The Clinical Performance and Sustainability Committee is also responsible for assessing the Group’s ethics and compliance. Further details on the Company’s policies in respect of business conduct and ethics, anti-corruption and anti-bribery matters are provided in the Strategic Report. Details of the Clinical Performance and Sustainability Committee are provided in the Corporate Governance Statement.

COMMITTEE EVALUATION

An external evaluation of the Committee’s performance was conducted by Lintstock during the year, focused on the Committee’s composition and time management, processes and support, the work undertaken during the financial year and any priorities for improving its performance over the coming year.
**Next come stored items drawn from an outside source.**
(** * Dose calculator (src/main.py): a shallow embedding and its properties

    The core of the program is embedded function by function:
    [parse_frequency_to_doses_per_day], [mosteller_bsa_m2],
    [normalize_text], the [DoseRule], [Drug] and [Patient] classes,
    [calc_rule], the [REGISTRY] with [register], and [compute_text].

    - A Python [str] is a list of Unicode code points.
    - A Python [float] is an IEEE 754 binary64 value, computed with the
      Standard Library's [SpecFloat] operations at precision 53.
    - A Python exception is a [Raise] result; code that cannot raise still
      lives in the same monad when it calls code that can.
    - The Unicode character database behind [str.lower], [str.upper],
      [str.isdigit], [int] and [float] is a type class; the statements
      over all strings hold for every instance, and the concrete
      evaluations use an instance that is exact up to U+017F. *)

From Stdlib Require Import ZArith NArith QArith Qabs DecimalN List String Ascii Lia Bool.
From Stdlib Require Import Floats.SpecFloat.
From stdpp Require Import base option list gmap.
(** [get_db_connection] over the process environment [env]: the message of
    the [EnvironmentError], or the arguments of [makedsn] and [connect]
    together with the line sent to the logger.  Past the test the four
    required variables are set, so only the port falls back on a default. *)
Definition get_db_connection (env : gmap string string) : string + connection :=
  let missing_vars := filter (fun var => env_unset env var = true) required_vars in
  if negb (bool_decide (missing_vars = [])) then
    inl ("Missing required environment variables: "
         +:+ Py.join ", " missing_vars +:+ nl
         +:+ "Please set: ORACLE_USER, ORACLE_PASSWORD, ORACLE_HOST, ORACLE_SERVICE")
  else
    let user := default "" (env !! "ORACLE_USER") in
    let password := default "" (env !! "ORACLE_PASSWORD") in
    let host := default "" (env !! "ORACLE_HOST") in
    let port := default "1521" (env !! "ORACLE_PORT") in
    let service := default "" (env !! "ORACLE_SERVICE") in
    inr {| user := user; password := password; host := host; port := port;
           service := service;
           logged := "Connecting to Oracle: " +:+ user +:+ "@" +:+ host +:+ ":"
                     +:+ port +:+ "/" +:+ service |}.

(** ** Vocabulary of the statements *)

(** The warning that the position lookup of a diff appends, if any. *)
Definition position_warnings (full : bool) (row : series)
    (pos_map : gmap string Z) : list string :=
  let nfl_pos := norm_code row "position" in
  if full && negb (String.eqb nfl_pos "") then
    match pos_map !! nfl_pos with
    | Some _ => []
    | None => [position_warning row nfl_pos]
    end
  else [].

(** [sub] occurs in [s]. *)
Definition mentions (sub s : string) : Prop :=
  exists pre post, s = pre +:+ sub +:+ post.

(** The five required fields of a row as the insert path reads them. *)
Definition required_present (row : series) : Prop :=
  missing_fields (text_field row "gsis_id") (text_field row "first_name")
    (text_field row "last_name") (norm_code row "latest_team")
    (norm_code row "position") = [].

(** A proposal holds a team change or a position change. *)
Definition has_field_change (u : Update.t) : Prop :=
  is_Some (Update.changes u !! "realteamid")
  \/ is_Some (Update.changes u !! "positionid").
(** * NPM dataplane cache: IP-set manager, policy manager, DataPlane orchestrator

    A shallow embedding of the Go packages [ipsets], [policies] and
    [dataplane] of azure-container-networking (npm/pkg/dataplane), with the
    properties of their in-memory caches.

    Go pointers to IP sets are addresses into an explicit heap, so that the
    in-place updates of [set.IpPodKey] and [list.IPSet] and the pointer
    comparison of [AddToList] read as in the source.  The [sync.Mutex]
    embedded in every [IPSetMap] is a boolean: [Lock] on a held mutex never
    returns (Go mutexes are not re-entrant), which is the outcome [Blocked].
    Logging ([log.Logf], [klog.Infof]) has no effect on the caches and is
    left out. *)

From Stdlib Require Import Ascii String.
From stdpp Require Import base option gmap strings list sorting.

Open Scope string_scope.

(** ** Errors *)

Module errors.

(** The operation codes of npm/util/errors that the managers use. *)
Inductive Operation := CreateIPSet | AppendIPSet | DeleteIPSet.

(** A Go [error] value: one built by [errors.Errorf(op, retriable, msg)],
    one wrapped by [fmt.Errorf("<context>: %w", err)], or one handed back by
    an external collaborator (the programming backend). *)
Inductive error :=
| Errorf (op : Operation) (retriable : bool) (msg : string)
| Wrap (context : string) (inner : error)
| External (msg : string).

End errors.

Export errors.

(** ** Package ipsets *)

Module ipsets.

Inductive SetKind := ListSet | HashSet | UnknownKind.

#[export] Instance SetKind_eq_dec : EqDecision SetKind.
Proof. solve_decision. Defined.

(** What the manager takes from outside this file of the repository: the
    value [SetType_Unknown] of the protobuf enumeration [api.SetType], the
    table behind [getSetKind] (the kind implied by a set's type), and the
    test [net.ParseIP(ip).To4() != nil] of Go's standard library. *)
Class Env (SetType : Type) := {
  SetType_Unknown : SetType;
  kindOfType : SetType -> SetKind;
  isIPv4 : string -> bool
}.

(** A [*api.IPSet]. *)
Definition ptr := positive.

Section model.
(** [api.SetType] *)
Context {SetType : Type} `{Env SetType}.

(** [api.IPSet]: the fields the manager reads and writes.  The two maps are
    allocated maps, as [NewIPSet] leaves them. *)
Record IPSet := mkIPSet {
  Name : string;
  Type_ : SetType;
  IpPodKey : gmap string string;
  IPSet_ : gmap string ptr
}.

(** [IPSetMap]: the cache and the embedded [sync.Mutex] ([true]: held). *)
Record IPSetMap := mkIPSetMap {
  cache : gmap string ptr;
  mu : bool
}.

Record IPSetManager := mkIPSetManager {
  listMap : IPSetMap;
  setMap : IPSetMap;
  os : string
}.

(** Modelled from the spec: the metrics sink (package metrics is not among
    the sources): a counter of set entries and a per-set inventory size,
    incremented and decremented on membership change. *)
Record Metrics := mkMetrics {
  NumIPSetEntries : Z;
  IPSetInventory : gmap string Z
}.

(** Everything an operation of the manager can reach. *)
Record State := mkState {
  heap : gmap ptr IPSet;
  mgr : IPSetManager;
  metrics : Metrics
}.

(** How a call ends: it returns a value and leaves a state, it waits for
    ever on a mutex that is held, or it panics on a nil pointer. *)
Inductive outcome (A : Type) :=
| Returned (a : A) (st : State)
| Blocked
| Panicked.
Arguments Returned {A} a st.
Arguments Blocked {A}.
Arguments Panicked {A}.

Definition newIPSetMap : IPSetMap := {| cache := ∅; mu := false |}.

Definition exists_ (m : IPSetMap) (name : string) : bool :=
  bool_decide (is_Some (cache m !! name)).

Definition NewIPSetManager : IPSetManager :=
  {| listMap := newIPSetMap; setMap := newIPSetMap; os := "linux" |}.

Definition InitializeAll : Metrics :=
  {| NumIPSetEntries := 0; IPSetInventory := ∅ |}.

Definition initial : State :=
  {| heap := ∅; mgr := NewIPSetManager; metrics := InitializeAll |}.

(** The two caches of the manager, as [getSetCache] selects them. *)
Inductive which := TheListMap | TheSetMap.

Definition getMap (w : which) (st : State) : IPSetMap :=
  match w with
  | TheListMap => listMap (mgr st)
  | TheSetMap => setMap (mgr st)
  end.

Definition setMap_ (w : which) (m : IPSetMap) (st : State) : State :=
  {| heap := heap st;
     mgr := match w with
            | TheListMap => {| listMap := m; setMap := setMap (mgr st); os := os (mgr st) |}
            | TheSetMap => {| listMap := listMap (mgr st); setMap := m; os := os (mgr st) |}
            end;
     metrics := metrics st |}.

Definition setMu (w : which) (b : bool) (st : State) : State :=
  setMap_ w {| cache := cache (getMap w st); mu := b |} st.

Definition setCache (w : which) (c : gmap string ptr) (st : State) : State :=
  setMap_ w {| cache := c; mu := mu (getMap w st) |} st.

Definition store (p : ptr) (obj : IPSet) (st : State) : State :=
  {| heap := <[p := obj]> (heap st); mgr := mgr st; metrics := metrics st |}.

(** [m.Lock(); defer m.Unlock()] around the rest of a function body. *)
Definition with_lock {A} (w : which) (body : State -> outcome A) (st : State) : outcome A :=
  if mu (getMap w st) then Blocked
  else match body (setMu w true st) with
       | Returned a st' => Returned a (setMu w false st')
       | Blocked => Blocked
       | Panicked => Panicked
       end.

(** [metrics.NumIPSetEntries.Inc(); metrics.IncIPSetInventory(setName)] *)
Definition IncEntries (setName : string) (st : State) : State :=
  {| heap := heap st; mgr := mgr st;
     metrics := {| NumIPSetEntries := NumIPSetEntries (metrics st) + 1;
                   IPSetInventory :=
                     <[setName := (default 0 (IPSetInventory (metrics st) !! setName) + 1)%Z]>
                       (IPSetInventory (metrics st)) |} |}.

(** [metrics.NumIPSetEntries.Dec(); metrics.DecIPSetInventory(setName)] *)
Definition DecEntries (setName : string) (st : State) : State :=
  {| heap := heap st; mgr := mgr st;
     metrics := {| NumIPSetEntries := NumIPSetEntries (metrics st) - 1;
                   IPSetInventory :=
                     <[setName := (default 0 (IPSetInventory (metrics st) !! setName) - 1)%Z]>
                       (IPSetInventory (metrics st)) |} |}.

(** Modelled from the spec: [NewIPSet] (its file is not among the sources)
    allocates a new IPSet with the given name and type and no members. *)
Definition NewIPSet (name : string) (ty : SetType) (st : State) : ptr * State :=
  let p := fresh (dom (heap st)) in
  (p, store p {| Name := name; Type_ := ty; IpPodKey := ∅; IPSet_ := ∅ |} st).

(** [getSetKind(set)]: the kind implied by the type of the set [set] points
    to; [None] when [set] points to nothing (a nil dereference). *)
Definition getSetKind (st : State) (set : ptr) : option SetKind :=
  obj ← heap st !! set; Some (kindOfType (Type_ obj)).

Definition getSetCache (st : State) (set : ptr) : option (which + error) :=
  kind ← getSetKind st set;
  Some match kind with
       | ListSet => inl TheListMap
       | HashSet => inl TheSetMap
       | UnknownKind => inr (Errorf CreateIPSet false "unknown Set kind")
       end.

Definition CreateIPSet (set : ptr) (st : State) : outcome (option error) :=
  match getSetCache st set with
  | None => Panicked
  | Some (inr err) => Returned (Some err) st
  | Some (inl m) =>
      with_lock m (fun st =>
        match heap st !! set with
        | None => Panicked
        | Some obj =>
            if exists_ (getMap m st) (Name obj) then Returned None st
            else Returned None (setCache m (<[Name obj := set]> (cache (getMap m st))) st)
        end) st
  end.

(** [AddToSet] from the kind check on, once [set] is known. *)
Definition addToSet_found (setName ip podKey : string) (set : ptr) (st : State)
  : outcome (option error) :=
  match heap st !! set with
  | None => Panicked
  | Some obj =>
      if bool_decide (kindOfType (Type_ obj) ≠ HashSet) then
        Returned (Some (Errorf AppendIPSet false ("ipset " +:+ setName +:+ " is not a hash set"))) st
      else
        let obj' := {| Name := Name obj; Type_ := Type_ obj;
                       IpPodKey := <[ip := podKey]> (IpPodKey obj);
                       IPSet_ := IPSet_ obj |} in
        match IpPodKey obj !! ip with
        | Some cachedPodKey =>
            if bool_decide (cachedPodKey ≠ podKey)
            then Returned None (store set obj' st)
            else Returned None st
        | None => Returned None (IncEntries setName (store set obj' st))
        end
  end.

Definition AddToSet (setName ip podKey : string) (st : State) : outcome (option error) :=
  if negb (isIPv4 ip) then
    Returned (Some (Errorf AppendIPSet false "IPV6 not supported")) st
  else
    with_lock TheSetMap (fun st =>
      match cache (setMap (mgr st)) !! setName with
      | Some set => addToSet_found setName ip podKey set st
      | None =>
          let '(set, st) := NewIPSet setName SetType_Unknown st in
          match CreateIPSet set st with
          | Returned (Some err) st => Returned (Some err) st
          | Returned None st => addToSet_found setName ip podKey set st
          | Blocked => Blocked
          | Panicked => Panicked
          end
      end) st.

Definition DeleteFromSet (setName ip podKey : string) (st : State) : outcome (option error) :=
  with_lock TheSetMap (fun st =>
    match cache (setMap (mgr st)) !! setName with
    | None =>
        Returned (Some (Errorf DeleteIPSet false ("ipset " +:+ setName +:+ " does not exist"))) st
    | Some set =>
        match heap st !! set with
        | None => Panicked
        | Some obj =>
            if bool_decide (kindOfType (Type_ obj) ≠ HashSet) then
              Returned (Some (Errorf DeleteIPSet false
                                ("ipset " +:+ setName +:+ " is not a hash set"))) st
            else
              let cachedPodKey := default "" (IpPodKey obj !! ip) in
              if bool_decide (cachedPodKey ≠ podKey) then Returned None st
              else
                Returned None
                  (DecEntries setName
                     (store set {| Name := Name obj; Type_ := Type_ obj;
                                   IpPodKey := delete ip (IpPodKey obj);
                                   IPSet_ := IPSet_ obj |} st))
        end
    end) st.

Definition AddToList (listName setName : string) (st : State) : outcome (option error) :=
  if bool_decide (listName = setName) then
    Returned (Some (Errorf AppendIPSet false
                      ("list " +:+ listName +:+ " cannot be added to itself"))) st
  else
    with_lock TheListMap (fun st =>
      match cache (setMap (mgr st)) !! setName with
      | None =>
          Returned (Some (Errorf AppendIPSet false
                            ("member ipset " +:+ setName +:+ " does not exist"))) st
      | Some set =>
          match getSetKind st set with
          | None => Panicked
          | Some kind =>
              if bool_decide (kind ≠ HashSet) && bool_decide (os (mgr st) ≠ "windows") then
                Returned (Some (Errorf DeleteIPSet false
                  ("member ipset " +:+ setName +:+
                   " is not a Set type and nestetd ipsets are not supported"))) st
              else
                match cache (listMap (mgr st)) !! listName with
                | None =>
                    Returned (Some (Errorf AppendIPSet false
                                      ("ipset " +:+ listName +:+ " does not exist"))) st
                | Some list =>
                    match heap st !! list with
                    | None => Panicked
                    | Some lobj =>
                        if bool_decide (kindOfType (Type_ lobj) ≠ ListSet) then
                          Returned (Some (Errorf AppendIPSet false
                                            ("ipset " +:+ listName +:+ " is not a list set"))) st
                        else
                          let lobj' := {| Name := Name lobj; Type_ := Type_ lobj;
                                          IpPodKey := IpPodKey lobj;
                                          IPSet_ := <[setName := set]> (IPSet_ lobj) |} in
                          match IPSet_ lobj !! setName with
                          | Some listSet =>
                              if bool_decide (listSet = set) then Returned None st
                              else Returned None (store list lobj' st)
                          | None => Returned None (IncEntries setName (store list lobj' st))
                          end
                    end
                end
          end
      end) st.
(** * Green Mobility (server.js): carpool matching over in-memory lists,
      and the client that talks to it

    A shallow embedding of the Express handlers of [src/server.js]
    (signup, login, publish-ride, search-rides), of the haversine helper
    they share, and of the client functions that compute what the page
    shows and that send the requests, followed by the properties of the
    specification and of the code.

    JavaScript Numbers are IEEE 754 binary64 values: they are modelled by
    Rocq's primitive floats, whose operations the kernel computes and whose
    meaning [FloatAxioms] gives through [SpecFloat].  The transcendental
    functions of [Math] and [Number::toString] belong to the JavaScript
    runtime, not to the repository: they are the fields of the class
    [JSRuntime], with the special values ECMAScript fixes for them.

    The client is modelled on a page reduced to what it reads and writes
    (the text, the class list and the value of the elements it looks up by
    id), with the effects it has outside the page kept in a log.  Its
    functions that only drive the Google Maps objects or build markup
    from a response ([findMatches]) are not modelled.

    The file has two parts: the model (values, built-ins, the program, its
    reachable states, the client), then the proofs (binary64 facts, a
    runtime instance, lemmas, the properties of the specification by
    endpoint, and further properties of the server and of the client). *)

From Stdlib Require Import Floats ZArith Lia Bool List String Ascii DecimalString.
Import ListNotations.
The Committee reviewed and discussed the outcomes of the evaluation and certain actions were agreed for implementation, aimed at further enhancing the effectiveness of the Committee. The results were reported to the Board at the March 2018 meeting. The Committee will monitor progress on the agreed actions and their outcomes, and these will be incorporated into the following performance evaluation.

PROGRESS ON KEY PRIORITIES FOR THE COMMITTEE IN FY18

KEY PRIORITIES FOR THE COMMITTEE IN 2018/19

  • Monitor establishment of in-house internal audit function
  • Monitor progress against the FY19 internal audit plan and overall ERM plan
  • Mature the integration of reporting to the Committee on financial, operational and compliance internal controls and risk management systems
  • Monitor the performance of recently implemented transformational IT projects
  • Monitor the implementation of new IFRS standards
  • Appoint a permanent compliance officer and monitor the entrenchment of compliance management

Approved and signed on behalf of the Audit and Risk Committee.